How to troubleshoot “ASM does not discover disks”
原文链接:http://www.dbaleet.org/how_to_troubleshoot_asm_does_not_discover_disks/
This scenario is far from new in a conventional Oracle database environment, there are a couple of checklist need to be done if you came across this issue.
1. Check the ownership and permission of the asm candidate disks, it should be owned by the RDBMS software owner, eg: oracle:dba, and the permission of the candidate disks should be 660. You can check this by “ls -ltr” command on most cases.
2. If both ownership and permission are correct, you might have to read the disk manually by OS command “dd” under user “oracle”. Eg, if the name of the LUN to be used by asm is “/dev/asm/ocr1″ , you can read this disk by:
#su - oracle $dd if=/dev/asm/ocr1 of=/dev/null bs=8192 count=10
If the output of the above command returns something like “xxx in, xxx out” , then it is most likely that not be a problem of disk itself.
3. If you are using a multi-path technology, do not forget checking the certification information before making a plan. The certification has been documented well in MOS Oracle ASM and Multi-Pathing Technologies [ID 294869.1] . Be ware that IBM VPath is not supported on ASM, you should use alternative solution MPIO instead.

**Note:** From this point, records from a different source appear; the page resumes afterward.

Lemma run_command_lookup calls : forall self command,
  command_metrics (run_calls self calls) !! command = None
  <-> command_metrics self !! command = None
      /\ filter (fun c => call_command c = command) calls = [].
Proof.
  induction calls as [|c calls IH]; intros self command.
  - cbn. split; [done | by intros [? _]].
  - rewrite run_cons, IH. unfold record_call, record_execution.
    cbn [snd command_metrics]. rewrite lookup_insert_None.
    destruct (decide (call_command c = command)) as [Heq|Hne].
    + rewrite filter_cons_True by done.
      split; [by intros [[_ ?] _] | by intros [_ ?]].
    + rewrite filter_cons_False by done.
      split; [by intros [[? _] ?] | by intros [? ?]].
Qed.

Lemma dev_stats_of_lookup self device m :
  device_metrics self !! device = Some m -> dev_stats_of self device = m.
Proof. intros Hm. unfold dev_stats_of. by rewrite Hm. Qed.

Lemma cmd_stats_of_lookup self command m :
  command_metrics self !! command = Some m -> cmd_stats_of self command = m.
Proof. intros Hm. unfold cmd_stats_of. by rewrite Hm. Qed.

(** The entry of a device in the report, after any sequence of calls on a
    fresh telemetry. *)
Lemma report_device_entry retention calls now device :
  report_devices (report (run_calls (init retention) calls) now) !! device
  = if decide (filter (fun c => call_device c = device) calls = [])
    then None
    else device_entry round2
           (dev_stats_of (run_calls (init retention) calls) device).
Proof.
  unfold get_health_report. cbn [report_devices]. rewrite lookup_omap.
  pose proof (run_device_lookup calls (init retention) device) as Hdom.
  destruct (decide (filter (fun c => call_device c = device) calls = []))
    as [Hnil|Hcons].
  - by rewrite (proj2 Hdom (conj (lookup_empty _) Hnil)).
  - destruct (device_metrics (run_calls (init retention) calls) !! device)
      as [m|] eqn:Hm.
    + by rewrite (dev_stats_of_lookup _ _ _ Hm).
    + by destruct (proj1 Hdom eq_refl) as [_ ?].
Qed.

Lemma report_command_entry retention calls now command :
  report_commands (report (run_calls (init retention) calls) now) !! command
  = if decide (filter (fun c => call_command c = command) calls = [])
    then None
    else command_entry iter_set
           (cmd_stats_of (run_calls (init retention) calls) command).
Proof.
  unfold get_health_report. cbn [report_commands]. rewrite lookup_omap.
  pose proof (run_command_lookup calls (init retention) command) as Hdom.
  destruct (decide (filter (fun c => call_command c = command) calls = []))
    as [Hnil|Hcons].
  - by rewrite (proj2 Hdom (conj (lookup_empty _) Hnil)).
  - destruct (command_metrics (run_calls (init retention) calls) !! command)
      as [m|] eqn:Hm.
    + by rewrite (cmd_stats_of_lookup _ _ _ Hm).
    + by destruct (proj1 Hdom eq_refl) as [_ ?].
Qed.

Lemma length_pos_cons {A} (l : list A) : l ≠ [] -> 0 < length l.
Proof. destruct l; [done | cbn; lia]. Qed.

(** X19: the device part of the health report.  After any sequence of calls
    on a fresh telemetry the report has an entry for exactly the devices
    that were called; the entry counts the device's calls and its SUCCESS
    calls, and its status is healthy when the successes are at least 9/10
    of the calls, degraded when at least 7/10, critical otherwise (rates
    compared exactly).  The list of alerts of the report is always empty. *)
Theorem health_report_devices
    (retention : Z) (calls : list call) (now : Z) (device : string) :
  let rep := report (run_calls (init retention) calls) now in
  let mine := filter (fun c => call_device c = device) calls in
  let wins := filter (fun c => call_status c = SUCCESS) mine in
  (report_devices rep !! device = None <-> mine = [])
  /\ (forall h, report_devices rep !! device = Some h ->
        h_total h = length mine
        /\ h_success h = length wins
        /\ h_success h + h_failure h = h_total h
        /\ h_success_rate h = success_rate (length wins) (length mine)
        /\ h_status h
           = (if 9 * length mine <=? 10 * length wins then healthy_label
              else if 7 * length mine <=? 10 * length wins then degraded_label
              else critical_label))
  /\ report_alerts rep = []
  /\ report_timestamp rep = now.
Proof.
  cbn zeta. rewrite report_device_entry.
  destruct (run_counters format_percent iter_set calls (init retention) device)
    as (Ht & Hs & Hf & _).
  change (dev_stats_of (init retention) device) with new_dev_stats in Ht, Hs, Hf.
  cbn [total success failure new_dev_stats] in Ht, Hs, Hf.
  pose proof (filter_split_length (fun c => call_status c = SUCCESS)
                (filter (fun c => call_device c = device) calls)) as Hsplit.
  cbn beta in Hsplit.
  destruct (decide (filter (fun c => call_device c = device) calls = []))
    as [Hnil|Hcons].
  - split; [done|]. split; [by intros h [=]|done].
  - apply length_pos_cons in Hcons as Hpos. unfold device_entry.
    rewrite Ht. cbn [Nat.add].
    rewrite (proj2 (Nat.ltb_lt 0 _) Hpos).
    split; [split; [by intros [=] | done]|]. split; [|done].
    intros h [= <-]. cbn [h_total h_success h_failure h_success_rate h_status].
    rewrite Hs, Hf. cbn [Nat.add].
    rewrite health_status_spec by done. repeat split; lia.
Qed.

(** X20: the command part of the health report.  After any sequence of calls
    on a fresh telemetry the report has an entry for exactly the commands
    that were run; the entry counts the command's calls, lists the devices
    on which a non-successful execution of the command was recorded, in the
    iteration order of the set, and has the same three status tiers. *)
Theorem health_report_commands
    (retention : Z) (calls : list call) (now : Z) (command : string) :
  let rep := report (run_calls (init retention) calls) now in
  let mine := filter (fun c => call_command c = command) calls in
  let wins := filter (fun c => call_status c = SUCCESS) mine in
  (report_commands rep !! command = None <-> mine = [])
  /\ (forall h, report_commands rep !! command = Some h ->
        ch_total h = length mine
        /\ ch_success_rate h = success_rate (length wins) (length mine)
        /\ ch_status h
           = (if 9 * length mine <=? 10 * length wins then healthy_label
              else if 7 * length mine <=? 10 * length wins then degraded_label
              else critical_label)
        /\ exists failed_on : gset string,
             ch_failed_on h = iter_set failed_on
             /\ forall d, d ∈ failed_on
                          <-> exists c, c ∈ mine /\ call_device c = d
                                        /\ call_status c ≠ SUCCESS).
Proof.
  cbn zeta. rewrite report_command_entry.
  destruct (run_cmd_counters format_percent iter_set calls (init retention)
              command) as (Ht & Hs & _ & _).
  rewrite cmd_stats_of_init in Ht, Hs.
  cbn [cmd_total cmd_success new_cmd_stats] in Ht, Hs.
  destruct (decide (filter (fun c => call_command c = command) calls = []))
    as [Hnil|Hcons].
  - split; [done|]. by intros h [=].
  - apply length_pos_cons in Hcons as Hpos. unfold command_entry.
    rewrite Ht. cbn [Nat.add].
    rewrite (proj2 (Nat.ltb_lt 0 _) Hpos).
    split; [split; [by intros [=] | done]|].
    intros h [= <-]. cbn [ch_total ch_success_rate ch_status ch_failed_on].
    rewrite Hs. cbn [Nat.add].
    rewrite health_status_spec by done. repeat split.
    eexists. split; [reflexivity|]. intros d.
    rewrite (run_failed_on format_percent iter_set calls (init retention)
               command d).
    rewrite cmd_stats_of_init. cbn [devices_failed_on new_cmd_stats].
    split.
    + intros [Hd|(c & Hc & Hcmd & Hdev & Hst)]; [by apply elem_of_empty in Hd|].
      exists c. split; [by apply list_elem_of_filter|done].
    + intros (c & [Hcmd Hc]%list_elem_of_filter & Hdev & Hst).
      right. by exists c.
Qed.
(** The call reads the objects only through the values prepared for the
    table fields of the batch. *)
Lemma insert_or_update_many_ext {Obj} (databases : list string)
    (connections : string → Connection) (prep prep' : Field → Obj → Connection → pyval)
    (engine : Engine) model (objects : list Obj) keys skip_for_update using_ w :
  (∀ o f, o ∈ objects → f ∈ _model_fields model →
     prep' f o (connections using_) = prep f o (connections using_)) →
  insert_or_update_many databases connections prep' engine model objects keys
    skip_for_update using_ w
  = insert_or_update_many databases connections prep engine model objects keys
      skip_for_update using_ w.
Proof.
  intros Hsame. destruct objects as [|o os]; [done |].
  rewrite !insert_or_update_many_run. cbv zeta.
  assert (parameters_of connections prep' model (o :: os) using_
          = parameters_of connections prep model (o :: os) using_) as Hparams.
  { unfold parameters_of, _prep_values. f_equal.
    apply list_fmap_ext. intros i x Hx. apply list_fmap_ext. intros j f Hf.
    apply Hsame; by eapply list_elem_of_lookup_2. }
  unfold statement_of. by rewrite Hparams.
Qed.

Section Table.

Context {Obj : Type}.
Variable databases : list string.
Variable connections : string -> Connection.
Variable get_db_prep_save : Field -> Obj -> Connection -> pyval.
Variable engine : Engine.

Local Abbreviation run := (insert_or_update_many databases connections get_db_prep_save engine).
Local Abbreviation statement := (statement_of connections get_db_prep_save engine).
Local Abbreviation record := (record_row engine get_db_prep_save).
Local Abbreviation key_of := (cast_key_tuple engine get_db_prep_save).

(** The table after a call: what the statement makes of it, or the table
    as it was when no statement ran or the engine rejected it. *)
Lemma rows_after_call model objects keys skip_for_update using_ w :
  rows (run model objects keys skip_for_update using_ w).2
  = match objects with
    | [] => rows w
    | _ :: _ =>
        if decide (using_ ∈ databases) then
          if decide (key_fields_of model (keys_or_pk model keys) = []) then rows w
          else match statement model objects keys skip_for_update using_ (rows w) with
               | Ok rs => rs
               | Raise _ => rows w
               end
        else rows w
    end.
Proof.
  destruct objects as [|o os]; [done |].
  rewrite insert_or_update_many_run. cbv zeta.
  case_decide; [| done].
  case_decide; [done |]. by destruct (statement _ _ _ _ _ _).
Qed.

Lemma statement_unfold model objects keys skip_for_update using_ tbl :
  NoDup (name <$> meta_fields model) →
  NoDup (column <$> meta_fields model) →
  let kcols := column <$> key_fields_of model (keys_or_pk model keys) in
  let ucols := column <$> update_fields_of model (keys_or_pk model keys) skip_for_update in
  let nvs := record (connections using_) (_model_fields model) <$> objects in
  statement model objects keys skip_for_update using_ tbl
  = match ucols, kcols with
    | [], _ | _, [] => Raise (DatabaseError "syntax error")
    | _ :: _, _ :: _ =>
        match rejects engine (parameters_of connections get_db_prep_save model objects using_)
                tbl with
        | Some msg => Raise (DatabaseError msg)
        | None =>
            Ok ((update_row kcols ucols nvs <$> tbl)
                ++ to_insert engine kcols tbl (returning kcols ucols nvs tbl) nvs)
        end
    end.
Proof.
  intros Hnames Hcols kcols ucols nvs.
  unfold statement_of, upsert_statement. fold kcols ucols.
  by rewrite new_values_records.
Qed.

(** The records of a batch as new rows: keyed, complete and with distinct
    keys. *)
Lemma records_keyed model (objects : list Obj) keys using_ nv :
  NoDup (name <$> meta_fields model) →
  NoDup (column <$> meta_fields model) →
  (∀ o f, o ∈ objects → f ∈ key_fields_of model (keys_or_pk model keys) →
     sql_cast engine (db_type f (connections using_))
       (get_db_prep_save f o (connections using_)) ≠ PNone) →
  nv ∈ (record (connections using_) (_model_fields model) <$> objects) →
  keys_agree (column <$> key_fields_of model (keys_or_pk model keys)) nv nv.
Proof.
  intros Hnames Hcols Hnn (o & -> & Ho)%list_elem_of_fmap.
  apply keys_agree_record_refl; [done.. |]. intros f Hf. by apply Hnn.
Qed.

4. If you are using ‘ASMlib’, Firstly make sure that asmlib has been properly reconfigured, asmlib relied on specific Linux kernel versions, a mismatch between asmlib and linux kernel will lead a asmlib installation failure. Secondly, please try to run
/etc/init.d/oracleasm scandisks /etc/init.d/oracleasm listdisks
If there is no disk be found, do not rush into building ASM instance and ASM Diskgroup, investigate the reason behind first would save your time.
5. Please also make sure that your asm_diskstring parameter is properly set, ASM will only find the devices under the path which asm_diskstring provided with.
6. Last but not least, kfod is a friend you can count on.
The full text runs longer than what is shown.